→ Exercise brief: Isolate every line in the records below with "Demo" in it.

===== Given information

Lemma lost_acks_leave_broker_buffer_full_witness :
  exists y' ku kd, heal Demo.os "ns/a" 1 (NewConn new_sock) (NewConn new_sock) Demo.y7 = (y', ku, kd) /\
    drop ku (sent_up 1 y') = [] /\ drop kd (sent_down 1 y') = [] /\
    Free (s_downBuf (ss (y_b y'))) = 0 /\ s_downBuf (ss (y_b y')) = s_downBuf (ss (y_b Demo.y7)).
Proof.
  apply (lost_acks_leave_broker_buffer_full 1 8 4 "mcp:80" "ns/a" Demo.os None true)
    with (u := MkSock [x47; x45; x54] None false false);
    first [exact Demo.demo_system_reached | exact Demo.new_conn_works | by_compute].
Defined.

==========

→ Result below:
  exists y' ku kd, heal Demo.os "ns/a" 1 (NewConn new_sock) (NewConn new_sock) Demo.y7 = (y', ku, kd) /\
    Free (s_downBuf (ss (y_b y'))) = 0 /\ s_downBuf (ss (y_b y')) = s_downBuf (ss (y_b Demo.y7)).
  apply (lost_acks_leave_broker_buffer_full 1 8 4 "mcp:80" "ns/a" Demo.os None true)
    first [exact Demo.demo_system_reached | exact Demo.new_conn_works | by_compute].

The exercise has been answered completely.